Fresh vs. fresh-frozenA fluorophore peak can help distinguish between F and FFR samples if a peak is consistently found across all time points in one group, and is absent from the other.
In skin, peak A was consistently found across all time points in both treatments, while no peak was consistently absent across samples in either treatment group.
In adipose, peaks B and E were the only peaks consistently found in all samples in the F group, while peaks A and B were consistently present in all samples in the FFR group. Peak C was the only peak to be absent across all time points in F adipose. No one peak was present at all time points in one treatment group while being absent from all time points in the other group.
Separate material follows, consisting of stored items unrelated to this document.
Definition PolicyConfig_load_optional (from_str : string → option PolicyConfig)
    (path_exists : bool) (read : option string) : result PolicyConfigError PolicyConfig :=
  if path_exists then PolicyConfig_load_from_path from_str read
  else Ok (mkPolicyConfig POLICY_CONFIG_VERSION ∅).

Definition override_for (c : PolicyConfig) (k : ActionKind) : option PolicyConfigDecision :=
  config_overrides c !! k.

(** ** Governed instructions *)

Definition POLICY_STORE_VERSION : N := 1.

Inductive InstructionKind := Soul | ProjectRules | Convention | Guide | Skill.

Record GovernedInstructionRef := mkGoverned {
  governed_id : string;
  governed_label : string;
  governed_kind : option InstructionKind;
  governed_instruction_id : option string;
}.

Record PolicyStore := mkPolicyStore {
  store_version : N;
  store_instructions : list GovernedInstructionRef;
}.

Inductive PolicyStoreError :=
  | StoreUnsupportedVersion (v : N)
  | StoreDuplicateId (id : string)
  | StoreEmptyId
  | StoreEmptyLabel.

#[export] Instance PolicyStoreError_eq_dec : EqDecision PolicyStoreError.
Proof. solve_decision. Defined.

Definition looks_secret (text : string) : bool :=
  contains text "sk-" || contains (to_ascii_lowercase text) "password".

Fixpoint PolicyStore_validate_entries (seen : gset string) (l : list GovernedInstructionRef)
    : result PolicyStoreError () :=
  match l with
  | [] => Ok tt
  | e :: l' =>
      if is_empty (trim (governed_id e)) then Err StoreEmptyId
      else if is_empty (trim (governed_label e)) then Err StoreEmptyLabel
      else if bool_decide (governed_id e ∈ seen) then Err (StoreDuplicateId (governed_id e))
      else if existsb looks_secret [governed_id e; governed_label e] then Err StoreEmptyLabel
      else PolicyStore_validate_entries ({[governed_id e]} ∪ seen) l'
  end.

Definition PolicyStore_validate (s : PolicyStore) : result PolicyStoreError () :=
  if (store_version s =? POLICY_STORE_VERSION)%N
  then PolicyStore_validate_entries ∅ (store_instructions s)
  else Err (StoreUnsupportedVersion (store_version s)).

Definition governed_ids (s : PolicyStore) : list string :=
  governed_id <$> store_instructions s.

(** [references] are the ids of the resolved instruction references. *)
Definition governed_ids_in (s : PolicyStore) (references : list string) : list string :=
  let governed : gset string :=
    list_to_set (omap governed_instruction_id (store_instructions s)) in
  filter (λ id, id ∈ governed) references.

(** ** Approvals *)

Abbreviation ApprovalId := N (only parsing).

Inductive ApprovalState := Pending | Approved | Rejected.

#[export] Instance ApprovalState_eq_dec : EqDecision ApprovalState.
Proof. solve_decision. Defined.

Inductive ApprovalResolver := Resolver_User | Resolver_Agent.

#[export] Instance ApprovalResolver_eq_dec : EqDecision ApprovalResolver.
Proof. solve_decision. Defined.

Record ApprovalRequest := mkApprovalRequest {
  approval_id : ApprovalId;
  approval_action : Action;
  approval_fingerprint : ActionFingerprint;
  approval_capability_version : option N;
  approval_intent_revision : N;
  approval_reason : string;
  approval_state : ApprovalState;
}.

#[export] Instance ApprovalRequest_eq_dec : EqDecision ApprovalRequest.
Proof. solve_decision. Defined.

Record ApprovalResolution := mkApprovalResolution {
  resolution_id : ApprovalId;
  resolution_fingerprint : ActionFingerprint;
  resolution_intent_revision : N;
  resolution_accepted : bool;
  resolution_resolver : ApprovalResolver;
}.

Definition ApprovalResolution_user (r : ApprovalRequest) (accepted : bool)
    : ApprovalResolution :=
  mkApprovalResolution (approval_id r) (approval_fingerprint r)
    (approval_intent_revision r) accepted Resolver_User.

Definition pending_with_version `{Codec} (new_id : Uuid) (a : Action) (reason : string)
    (intent_revision : N) (version : option N) : ApprovalRequest :=
  mkApprovalRequest new_id a (for_action_with_version a version) version
    intent_revision reason Pending.
Definition to_ipv4_mapped (segs : list N) : option (N * N * N * N) :=
  match segs with
  | [0; 0; 0; 0; 0; 65535; x; y]%N =>
      Some (x `div` 256, x `mod` 256, y `div` 256, y `mod` 256)%N
  | _ => None
  end.

Definition segment (segs : list N) (i : nat) : N := default 0%N (segs !! i).

Definition classify_v6 (segs : list N) : AddressClass :=
  match to_ipv4_mapped segs with
  | Some (a, b, c, d) => classify_v4 a b c d
  | None =>
      let first := segment segs 0 in
      if bool_decide (segs = replicate 8 0%N)
         || (N.land first 65280 =? 65280)%N
         || ((first =? 8193) && (segment segs 1 =? 3512))%N
      then NonRoutable
      else if bool_decide (segs = replicate 7 0%N ++ [1%N])
              || (N.land first 65024 =? 64512)%N
              || (N.land first 65472 =? 65152)%N
              || (N.land first 65472 =? 65216)%N
      then Private
      else Public
  end.

Definition classify_address (ip : IpAddr) : AddressClass :=
  match ip with
  | V4 a b c d => classify_v4 a b c d
  | V6 segs => classify_v6 segs
  end.

(** ** Egress policy *)

Inductive WebErrorKind :=
  | InvalidRequest | InvalidUrl | UnsupportedScheme | CredentialsInUrl | PortBlocked
  | HostBlocked | AddressBlocked | DnsResolutionFailed | RedirectLimit
  | RedirectMissingLocation | Transport.

#[export] Instance WebErrorKind_eq_dec : EqDecision WebErrorKind.
Proof. solve_decision. Defined.
(* ===== verification/EventStore.v ===== *)
(** * Event store: the contract and the in-memory implementation

    [crates/impetus-core/src/storage.rs].  A session owns the events appended
    to it and may share a prefix of its parent's history: a fork stores only a
    parent id and a sequence number, and reading walks the parents.

    Poisoned locks are not modelled (no thread panics while it holds one).
    [Uuid::new_v4] and the clock are arguments.  The [broadcast] channel is the
    list of notifications sent so far.  The walk over the parents does not
    return on a cyclic parent relation: [ParentCycle] is that outcome, and the
    invariant [store_wf] excludes it. *)

From S2P Require Import Prelude Str Action Events.

Open Scope string_scope.
Open Scope nat_scope.
Open Scope list_scope.
Open Scope impetus_scope.

Inductive StoreError :=
  | StoreSqlite (what : string)
  | StoreUnsupportedSchema (event_id : Uuid) (schema_version : N)
  | StoreMalformedPayload (event_id : Uuid)
  | StoreInvalidUuid (field value : string)
  | MissingSession (session_id : Uuid)
  | MissingSequence (session_id : Uuid) (sequence : N)
  | MissingCheckpoint (checkpoint_id : Uuid)
  | DuplicateCheckpointName (session_id : Uuid) (name : string)
  | EmptyCheckpointName
  | ParentCycle.

Record SessionInfo := mkSessionInfo {
  info_id : Uuid;
  info_created_at_unix_ms : N;
  info_updated_at_unix_ms : N;
  info_parent_session_id : option Uuid;
  info_fork_sequence : option N;
}.

Record CheckpointInfo := mkCheckpointInfo {
  checkpoint_id : Uuid;
  checkpoint_session_id : Uuid;
  checkpoint_name : string;
  checkpoint_sequence : N;
  checkpoint_created_at_unix_ms : N;
}.
(* ===== verification/SqliteStore.v ===== *)
(** * Event store: the SQLite implementation

    [SqliteEventStore] of [crates/impetus-core/src/storage.rs].  The database is
    the contents of its three tables, rows in insertion order; each statement is
    written as what it does to them: the uniqueness constraints of the schema,
    [INSERT OR IGNORE], filters, [ORDER BY], [LIMIT] and [OFFSET].  A transaction
    that fails is rolled back.

    Ids are kept as [Uuid]s (the text form of a UUID sorts like its value).
    Integers bound as parameters must fit a signed 64-bit column; the rusqlite
    crate refuses larger ones.  The JSON text of a payload belongs to serde_json:
    [StoreJson].  The budget columns of a session are signed 64-bit integers. *)

From S2P Require Import Prelude Str Action Budget Events EventStore.

Open Scope string_scope.
Open Scope nat_scope.
Open Scope list_scope.
Open Scope impetus_scope.

Definition i64_max : N := 9223372036854775807.

(** [ToSql for u64]. *)
Definition to_sql (n : N) : result StoreError N :=
  if (n <=? i64_max)%N then Ok n else Err (StoreSqlite "integer out of range").

(** [i64::try_from(n).unwrap_or(i64::MAX)]. *)
Definition clamp_i64 (n : N) : N := N.min n i64_max.
Definition limit_i64 (limit : Limit) : N := from_option clamp_i64 i64_max limit.

(** What the code calls of serde_json on stored rows; the text of a payload is
    never looked into. *)
Class StoreJson `{Json} := {
  PayloadText : Type;
  payload_to_json : EventPayload → PayloadText;
  payload_of_json : PayloadText → option EventPayload;
  string_of_json : string → option string;
  value_of_json : string → option Value;
}.

(** The derived encoder and decoder of [EventPayload] agree. *)
Class StoreJsonLaws `{StoreJson} := {
  payload_json_roundtrip p : payload_of_json (payload_to_json p) = Some p;
}.

(** [ORDER BY]: ties, which the constraints of the schema exclude, keep the row
    order. *)
Fixpoint insert_ordered {A} (before : A → A → bool) (x : A) (l : list A) : list A :=
  match l with
  | [] => [x]
  | y :: l' => if before y x then y :: insert_ordered before x l' else x :: l
  end.
Definition order_by {A} (before : A → A → bool) (l : list A) : list A :=
  foldl (λ acc x, insert_ordered before x acc) [] l.

(** The [INTEGER DEFAULT 0] columns of [sessions], as [i64]. *)
Record BudgetColumns := mkBudgetColumns {
  col_turns_used : Z;
  col_tokens_used : Z;
  col_compaction_count : Z;
}.

Definition budget_columns_default : BudgetColumns := mkBudgetColumns 0 0 0.

Section sqlite.
Context `{StoreJson}.

Record EventRow := mkEventRow {
  row_id : Uuid;
  row_session_id : Uuid;
  row_sequence : N;
  row_at_unix_ms : N;
  row_kind_json : string;
  row_body_json : string;
  row_schema_version : option N;
  row_payload_json : option PayloadText;
}.

Record SessionRow := mkSessionRow {
  sess_id : Uuid;
  sess_created : N;
  sess_updated : N;
  sess_parent : option Uuid;
  sess_fork : option N;
  sess_budget : BudgetColumns;
}.

(** The row of an [INSERT] that does not name the budget columns. *)
Definition new_session_row (id : Uuid) (created updated : N) (parent : option Uuid)
    (fork : option N) : SessionRow :=
  mkSessionRow id created updated parent fork budget_columns_default.

Record SqliteEventStore := mkSqlite {
  db_events : list EventRow;
  db_sessions : list SessionRow;
  db_checkpoints : list CheckpointInfo;
  db_notified : list (Uuid * N);
}.

Definition sq (A : Type) : Type := stateR SqliteEventStore StoreError A.

Definition set_events (db : SqliteEventStore) (rows : list EventRow) : SqliteEventStore :=
  mkSqlite rows (db_sessions db) (db_checkpoints db) (db_notified db).
Definition set_sessions (db : SqliteEventStore) (rows : list SessionRow) : SqliteEventStore :=
  mkSqlite (db_events db) rows (db_checkpoints db) (db_notified db).
Definition set_checkpoints (db : SqliteEventStore) (rows : list CheckpointInfo)
    : SqliteEventStore :=
  mkSqlite (db_events db) (db_sessions db) rows (db_notified db).

(** Dropping a transaction that was not committed rolls it back. *)
Definition transaction {A} (m : sq A) : sq A := λ db,
  match m db with
  | (db', Ok a) => (db', Ok a)
  | (_, Err e) => (db, Err e)
  end.

Definition notify (sid : Uuid) (seq : N) : sq () :=
  StateR.modify (λ db, mkSqlite (db_events db) (db_sessions db) (db_checkpoints db)
    (db_notified db ++ [(sid, seq)])).

Definition unique_violation {A} : sq A :=
  StateR.fail (StoreSqlite "UNIQUE constraint failed").

(** *** Rows *)

(** The row [insert_event] writes. *)
Definition event_row (e : Event) : EventRow :=
  mkEventRow (event_id e) (event_session_id e) (event_sequence e) (event_at_unix_ms e)
    "typed" "{}" (Some (event_schema_version e)) (Some (payload_to_json (event_payload e))).

(** The primary key and the unique index of [events]. *)
Definition event_clash (r r' : EventRow) : bool :=
  (row_id r =? row_id r')%N
  || ((row_session_id r =? row_session_id r')%N && (row_sequence r =? row_sequence r')%N).

Definition insert_event (e : Event) : sq () :=
  _ <-- StateR.lift (to_sql (event_sequence e)) ;;
  _ <-- StateR.lift (to_sql (event_at_unix_ms e)) ;;
  db <-- StateR.get ;;
  if existsb (event_clash (event_row e)) (db_events db) then unique_violation
  else StateR.put (set_events db (db_events db ++ [event_row e])).

Definition decode_event (r : EventRow) : result StoreError Event :=
  match row_schema_version r, row_payload_json r with
  | Some version, Some payload_json =>
      if negb (version =? EVENT_SCHEMA_VERSION)%N
      then Err (StoreUnsupportedSchema (row_id r) version)
      else
        payload ← ok_or (payload_of_json payload_json) (StoreMalformedPayload (row_id r));
        Ok (mkEvent version (row_id r) (row_session_id r) (row_sequence r) (row_at_unix_ms r)
              payload)
  | _, _ =>
      kind ← ok_or (string_of_json (row_kind_json r)) (StoreMalformedPayload (row_id r));
      body ← ok_or (value_of_json (row_body_json r)) (StoreMalformedPayload (row_id r));
      payload ← ok_or (legacy_payload kind body) (StoreMalformedPayload (row_id r));
      Ok (mkEvent EVENT_SCHEMA_VERSION (row_id r) (row_session_id r) (row_sequence r)
            (row_at_unix_ms r) payload)
  end.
Similarly to skin samples, peak A was consistently present at all time points in both F and FFR muscle. No peak was consistently found in one treatment group while being absent from all samples in the other group.
Multiple freeze-thaw cyclesThe effect of one vs. two F-T cycles on PROT and FOX fluorescence was examined after samples from time point 2 in the FFR group were re-frozen following initial measurements, and later had to be measured again. Graphs illustrating the fluorescence intensity ratio of PROT and FOX before and after a second F-T cycle for each tissue type are displayed in ESM Q.
PROT levels tended to be less impacted by a second F-T cycle compared to FOX. Average levels of PROT and FOX appeared to be less affected by F-T cycles overall in skin samples, with PROT ratios varying from being 20% lower to 3% higher, while FOX fluctuated between being 3% and 27% lower. Additionally, both fluorophores tended to display higher fluorescence intensities following re-freezing.